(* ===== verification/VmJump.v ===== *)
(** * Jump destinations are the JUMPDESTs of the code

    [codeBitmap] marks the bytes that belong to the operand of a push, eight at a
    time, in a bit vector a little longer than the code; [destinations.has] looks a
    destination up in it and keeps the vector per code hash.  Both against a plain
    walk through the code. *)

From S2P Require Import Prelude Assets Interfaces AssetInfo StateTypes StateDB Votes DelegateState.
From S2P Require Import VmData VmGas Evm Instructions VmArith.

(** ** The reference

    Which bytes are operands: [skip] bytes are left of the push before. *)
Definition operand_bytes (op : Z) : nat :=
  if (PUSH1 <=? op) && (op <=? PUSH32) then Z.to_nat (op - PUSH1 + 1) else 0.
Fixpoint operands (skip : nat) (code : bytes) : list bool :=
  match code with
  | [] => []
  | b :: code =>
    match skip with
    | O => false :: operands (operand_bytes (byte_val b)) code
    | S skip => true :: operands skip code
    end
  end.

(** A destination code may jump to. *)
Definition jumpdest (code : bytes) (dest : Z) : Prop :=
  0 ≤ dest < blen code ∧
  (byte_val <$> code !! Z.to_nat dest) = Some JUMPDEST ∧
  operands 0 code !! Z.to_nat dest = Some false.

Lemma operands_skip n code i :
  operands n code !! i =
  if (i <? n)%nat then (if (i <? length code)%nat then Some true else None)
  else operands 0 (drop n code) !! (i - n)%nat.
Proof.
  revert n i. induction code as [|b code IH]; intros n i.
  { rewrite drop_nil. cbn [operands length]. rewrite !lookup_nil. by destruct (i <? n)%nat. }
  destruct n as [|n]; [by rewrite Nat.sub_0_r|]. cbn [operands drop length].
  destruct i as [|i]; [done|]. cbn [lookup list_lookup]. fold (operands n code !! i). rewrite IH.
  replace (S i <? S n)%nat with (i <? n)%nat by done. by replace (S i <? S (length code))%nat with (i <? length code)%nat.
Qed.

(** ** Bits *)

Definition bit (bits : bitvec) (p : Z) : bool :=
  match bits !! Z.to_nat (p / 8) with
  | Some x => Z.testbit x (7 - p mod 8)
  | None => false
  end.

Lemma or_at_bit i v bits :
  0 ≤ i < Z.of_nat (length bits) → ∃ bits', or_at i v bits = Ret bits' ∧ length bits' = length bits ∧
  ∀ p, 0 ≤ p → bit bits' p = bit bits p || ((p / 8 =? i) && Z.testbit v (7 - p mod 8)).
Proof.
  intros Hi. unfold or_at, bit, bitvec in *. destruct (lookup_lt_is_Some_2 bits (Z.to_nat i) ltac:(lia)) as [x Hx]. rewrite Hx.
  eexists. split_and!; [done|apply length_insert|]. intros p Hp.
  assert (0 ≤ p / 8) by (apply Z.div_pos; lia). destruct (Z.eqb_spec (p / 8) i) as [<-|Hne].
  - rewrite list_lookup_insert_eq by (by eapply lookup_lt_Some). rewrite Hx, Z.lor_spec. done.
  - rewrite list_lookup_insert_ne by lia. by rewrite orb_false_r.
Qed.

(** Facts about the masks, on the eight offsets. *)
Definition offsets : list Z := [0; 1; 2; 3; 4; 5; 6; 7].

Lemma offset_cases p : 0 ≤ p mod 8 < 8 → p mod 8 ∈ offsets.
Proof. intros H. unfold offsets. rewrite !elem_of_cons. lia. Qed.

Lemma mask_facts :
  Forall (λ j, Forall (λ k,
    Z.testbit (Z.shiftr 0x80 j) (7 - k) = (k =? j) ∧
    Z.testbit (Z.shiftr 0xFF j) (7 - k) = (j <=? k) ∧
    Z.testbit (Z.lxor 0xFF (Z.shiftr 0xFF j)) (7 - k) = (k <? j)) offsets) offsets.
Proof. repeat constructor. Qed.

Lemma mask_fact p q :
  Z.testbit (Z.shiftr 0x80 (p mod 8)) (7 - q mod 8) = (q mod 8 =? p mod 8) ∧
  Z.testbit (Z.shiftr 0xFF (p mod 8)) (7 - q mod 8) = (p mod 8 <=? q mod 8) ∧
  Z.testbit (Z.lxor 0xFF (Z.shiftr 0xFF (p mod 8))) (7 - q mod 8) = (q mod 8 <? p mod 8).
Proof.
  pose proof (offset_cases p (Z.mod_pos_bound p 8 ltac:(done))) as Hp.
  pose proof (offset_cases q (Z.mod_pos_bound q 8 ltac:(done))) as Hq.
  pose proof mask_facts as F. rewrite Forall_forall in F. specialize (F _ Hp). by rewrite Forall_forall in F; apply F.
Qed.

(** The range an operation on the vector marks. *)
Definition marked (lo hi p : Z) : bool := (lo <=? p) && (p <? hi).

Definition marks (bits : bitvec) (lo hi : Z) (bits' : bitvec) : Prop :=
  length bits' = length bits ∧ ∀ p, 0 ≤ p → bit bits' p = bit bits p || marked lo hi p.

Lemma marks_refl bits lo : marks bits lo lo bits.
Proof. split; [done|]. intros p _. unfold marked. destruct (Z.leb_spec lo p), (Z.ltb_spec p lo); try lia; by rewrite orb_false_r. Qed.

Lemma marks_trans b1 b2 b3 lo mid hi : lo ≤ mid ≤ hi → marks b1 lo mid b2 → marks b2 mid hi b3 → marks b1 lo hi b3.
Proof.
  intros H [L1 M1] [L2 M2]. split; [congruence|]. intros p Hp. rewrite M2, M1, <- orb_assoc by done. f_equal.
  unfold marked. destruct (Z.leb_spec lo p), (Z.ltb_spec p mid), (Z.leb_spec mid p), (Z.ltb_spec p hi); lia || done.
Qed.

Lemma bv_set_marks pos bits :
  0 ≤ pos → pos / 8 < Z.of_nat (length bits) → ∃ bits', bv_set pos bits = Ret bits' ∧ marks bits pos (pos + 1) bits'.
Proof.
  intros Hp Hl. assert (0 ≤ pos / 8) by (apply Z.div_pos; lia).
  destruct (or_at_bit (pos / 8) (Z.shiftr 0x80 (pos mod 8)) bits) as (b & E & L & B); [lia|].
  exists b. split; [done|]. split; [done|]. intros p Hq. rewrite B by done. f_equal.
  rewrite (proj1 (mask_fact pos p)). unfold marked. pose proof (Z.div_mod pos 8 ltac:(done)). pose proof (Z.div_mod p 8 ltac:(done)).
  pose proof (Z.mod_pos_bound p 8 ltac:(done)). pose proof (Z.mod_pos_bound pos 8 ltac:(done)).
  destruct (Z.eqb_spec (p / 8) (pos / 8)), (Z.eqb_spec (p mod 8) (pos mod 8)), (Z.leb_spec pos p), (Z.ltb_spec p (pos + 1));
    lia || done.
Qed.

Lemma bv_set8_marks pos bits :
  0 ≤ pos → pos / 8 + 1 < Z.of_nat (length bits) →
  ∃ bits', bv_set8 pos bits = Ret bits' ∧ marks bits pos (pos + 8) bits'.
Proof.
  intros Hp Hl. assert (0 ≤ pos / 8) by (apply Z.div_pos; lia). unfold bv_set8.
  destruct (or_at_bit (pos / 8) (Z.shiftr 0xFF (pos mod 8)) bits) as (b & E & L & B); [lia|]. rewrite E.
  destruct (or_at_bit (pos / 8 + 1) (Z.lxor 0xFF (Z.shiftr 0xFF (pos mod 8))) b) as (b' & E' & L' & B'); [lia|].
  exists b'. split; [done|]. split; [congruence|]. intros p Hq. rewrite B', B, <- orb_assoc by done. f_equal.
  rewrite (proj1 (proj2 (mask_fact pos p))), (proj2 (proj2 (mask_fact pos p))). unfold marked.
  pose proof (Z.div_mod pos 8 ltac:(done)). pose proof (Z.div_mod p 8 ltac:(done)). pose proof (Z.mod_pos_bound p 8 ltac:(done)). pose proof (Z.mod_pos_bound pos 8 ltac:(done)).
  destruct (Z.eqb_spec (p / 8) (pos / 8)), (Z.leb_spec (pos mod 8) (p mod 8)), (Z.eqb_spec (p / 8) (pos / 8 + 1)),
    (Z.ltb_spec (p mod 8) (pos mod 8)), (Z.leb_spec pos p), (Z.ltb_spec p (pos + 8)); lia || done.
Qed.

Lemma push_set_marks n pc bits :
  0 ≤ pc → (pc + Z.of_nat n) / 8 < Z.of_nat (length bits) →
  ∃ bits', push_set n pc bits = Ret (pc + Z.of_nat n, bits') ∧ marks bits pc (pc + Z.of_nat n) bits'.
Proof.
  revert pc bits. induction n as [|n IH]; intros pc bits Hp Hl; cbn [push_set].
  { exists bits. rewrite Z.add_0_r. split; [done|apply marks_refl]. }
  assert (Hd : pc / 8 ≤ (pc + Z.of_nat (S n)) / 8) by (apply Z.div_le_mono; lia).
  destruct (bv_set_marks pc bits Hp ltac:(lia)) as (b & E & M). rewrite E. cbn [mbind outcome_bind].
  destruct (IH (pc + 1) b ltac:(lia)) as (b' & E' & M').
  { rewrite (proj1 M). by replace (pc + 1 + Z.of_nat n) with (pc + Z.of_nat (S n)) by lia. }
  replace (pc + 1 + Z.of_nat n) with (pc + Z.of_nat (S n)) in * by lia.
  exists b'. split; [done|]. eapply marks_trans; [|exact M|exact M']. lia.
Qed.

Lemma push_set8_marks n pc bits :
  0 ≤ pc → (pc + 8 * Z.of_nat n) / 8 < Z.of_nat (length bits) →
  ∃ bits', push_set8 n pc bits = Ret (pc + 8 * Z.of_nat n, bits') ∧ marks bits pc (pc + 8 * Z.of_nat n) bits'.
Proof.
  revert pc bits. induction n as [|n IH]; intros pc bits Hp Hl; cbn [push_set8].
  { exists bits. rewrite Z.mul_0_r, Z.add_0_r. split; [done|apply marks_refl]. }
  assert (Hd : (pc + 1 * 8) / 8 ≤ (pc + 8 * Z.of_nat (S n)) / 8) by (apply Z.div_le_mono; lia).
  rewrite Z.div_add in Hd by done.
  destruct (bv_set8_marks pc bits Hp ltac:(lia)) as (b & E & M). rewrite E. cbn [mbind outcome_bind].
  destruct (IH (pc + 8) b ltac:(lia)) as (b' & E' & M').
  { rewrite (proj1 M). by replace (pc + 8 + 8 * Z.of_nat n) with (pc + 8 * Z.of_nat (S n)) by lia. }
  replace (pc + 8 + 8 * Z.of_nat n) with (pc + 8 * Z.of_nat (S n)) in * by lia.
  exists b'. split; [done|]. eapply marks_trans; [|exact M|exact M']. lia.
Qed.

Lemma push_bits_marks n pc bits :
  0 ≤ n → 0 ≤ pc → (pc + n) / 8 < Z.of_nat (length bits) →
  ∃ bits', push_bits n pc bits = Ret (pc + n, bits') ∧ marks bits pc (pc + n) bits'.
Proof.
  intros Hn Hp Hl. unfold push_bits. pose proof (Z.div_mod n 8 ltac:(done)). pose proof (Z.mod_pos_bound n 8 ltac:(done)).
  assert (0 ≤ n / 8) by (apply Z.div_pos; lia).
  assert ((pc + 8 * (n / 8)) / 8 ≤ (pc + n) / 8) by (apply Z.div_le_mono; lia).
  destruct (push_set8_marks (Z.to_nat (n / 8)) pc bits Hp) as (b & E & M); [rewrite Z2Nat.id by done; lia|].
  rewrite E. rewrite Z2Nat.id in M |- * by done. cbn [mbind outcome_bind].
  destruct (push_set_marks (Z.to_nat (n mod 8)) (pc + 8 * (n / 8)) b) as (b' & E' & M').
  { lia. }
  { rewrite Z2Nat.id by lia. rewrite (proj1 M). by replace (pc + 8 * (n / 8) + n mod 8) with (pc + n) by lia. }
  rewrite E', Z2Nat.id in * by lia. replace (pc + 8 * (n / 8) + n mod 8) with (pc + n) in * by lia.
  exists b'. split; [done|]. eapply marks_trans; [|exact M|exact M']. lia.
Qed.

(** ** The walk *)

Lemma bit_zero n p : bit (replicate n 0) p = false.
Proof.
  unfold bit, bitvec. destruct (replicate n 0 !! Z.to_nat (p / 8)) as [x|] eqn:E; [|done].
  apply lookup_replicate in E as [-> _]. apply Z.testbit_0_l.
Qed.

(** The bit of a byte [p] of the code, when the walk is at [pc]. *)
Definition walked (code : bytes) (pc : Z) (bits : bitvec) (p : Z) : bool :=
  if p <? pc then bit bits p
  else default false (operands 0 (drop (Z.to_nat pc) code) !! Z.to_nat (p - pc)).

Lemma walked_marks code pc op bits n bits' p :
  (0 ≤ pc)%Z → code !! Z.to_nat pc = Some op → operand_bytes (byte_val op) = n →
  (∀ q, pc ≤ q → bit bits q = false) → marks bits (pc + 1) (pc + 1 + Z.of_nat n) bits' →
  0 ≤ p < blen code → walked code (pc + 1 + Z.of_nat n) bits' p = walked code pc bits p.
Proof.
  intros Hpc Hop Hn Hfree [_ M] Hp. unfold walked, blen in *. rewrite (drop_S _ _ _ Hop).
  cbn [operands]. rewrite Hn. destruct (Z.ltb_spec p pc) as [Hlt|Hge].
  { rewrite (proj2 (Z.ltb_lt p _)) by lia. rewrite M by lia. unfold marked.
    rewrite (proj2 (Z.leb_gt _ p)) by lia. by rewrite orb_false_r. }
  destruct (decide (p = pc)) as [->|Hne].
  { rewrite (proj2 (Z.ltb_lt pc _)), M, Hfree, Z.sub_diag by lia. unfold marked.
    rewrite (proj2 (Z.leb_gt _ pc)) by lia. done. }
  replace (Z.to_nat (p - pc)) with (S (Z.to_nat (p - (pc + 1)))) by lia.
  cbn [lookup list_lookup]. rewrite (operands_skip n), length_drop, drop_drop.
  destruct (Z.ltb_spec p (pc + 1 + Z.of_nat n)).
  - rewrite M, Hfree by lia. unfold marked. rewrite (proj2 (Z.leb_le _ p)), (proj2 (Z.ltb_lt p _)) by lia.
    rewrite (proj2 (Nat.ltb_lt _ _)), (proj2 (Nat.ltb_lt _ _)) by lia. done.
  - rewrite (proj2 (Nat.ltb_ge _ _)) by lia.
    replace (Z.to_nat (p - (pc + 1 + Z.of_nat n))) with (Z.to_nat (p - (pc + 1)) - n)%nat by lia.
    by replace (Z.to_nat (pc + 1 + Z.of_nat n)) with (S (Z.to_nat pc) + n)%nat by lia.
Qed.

════════════════

Work item:
Everything from the line with "Definition marks (bits" through the line with "exists b'. split; [done|]. split;" should be written out exactly as it appears above, end lines included, and nothing outside that range.

Reply:
Definition marks (bits : bitvec) (lo hi : Z) (bits' : bitvec) : Prop :=
  length bits' = length bits ∧ ∀ p, 0 ≤ p → bit bits' p = bit bits p || marked lo hi p.

Lemma marks_refl bits lo : marks bits lo lo bits.
Proof. split; [done|]. intros p _. unfold marked. destruct (Z.leb_spec lo p), (Z.ltb_spec p lo); try lia; by rewrite orb_false_r. Qed.

Lemma marks_trans b1 b2 b3 lo mid hi : lo ≤ mid ≤ hi → marks b1 lo mid b2 → marks b2 mid hi b3 → marks b1 lo hi b3.
Proof.
  intros H [L1 M1] [L2 M2]. split; [congruence|]. intros p Hp. rewrite M2, M1, <- orb_assoc by done. f_equal.
  unfold marked. destruct (Z.leb_spec lo p), (Z.ltb_spec p mid), (Z.leb_spec mid p), (Z.ltb_spec p hi); lia || done.
Qed.

Lemma bv_set_marks pos bits :
  0 ≤ pos → pos / 8 < Z.of_nat (length bits) → ∃ bits', bv_set pos bits = Ret bits' ∧ marks bits pos (pos + 1) bits'.
Proof.
  intros Hp Hl. assert (0 ≤ pos / 8) by (apply Z.div_pos; lia).
  destruct (or_at_bit (pos / 8) (Z.shiftr 0x80 (pos mod 8)) bits) as (b & E & L & B); [lia|].
  exists b. split; [done|]. split; [done|]. intros p Hq. rewrite B by done. f_equal.
  rewrite (proj1 (mask_fact pos p)). unfold marked. pose proof (Z.div_mod pos 8 ltac:(done)). pose proof (Z.div_mod p 8 ltac:(done)).
  pose proof (Z.mod_pos_bound p 8 ltac:(done)). pose proof (Z.mod_pos_bound pos 8 ltac:(done)).
  destruct (Z.eqb_spec (p / 8) (pos / 8)), (Z.eqb_spec (p mod 8) (pos mod 8)), (Z.leb_spec pos p), (Z.ltb_spec p (pos + 1));
    lia || done.
Qed.

Lemma bv_set8_marks pos bits :
  0 ≤ pos → pos / 8 + 1 < Z.of_nat (length bits) →
  ∃ bits', bv_set8 pos bits = Ret bits' ∧ marks bits pos (pos + 8) bits'.
Proof.
  intros Hp Hl. assert (0 ≤ pos / 8) by (apply Z.div_pos; lia). unfold bv_set8.
  destruct (or_at_bit (pos / 8) (Z.shiftr 0xFF (pos mod 8)) bits) as (b & E & L & B); [lia|]. rewrite E.
  destruct (or_at_bit (pos / 8 + 1) (Z.lxor 0xFF (Z.shiftr 0xFF (pos mod 8))) b) as (b' & E' & L' & B'); [lia|].
  exists b'. split; [done|]. split; [congruence|]. intros p Hq. rewrite B', B, <- orb_assoc by done. f_equal.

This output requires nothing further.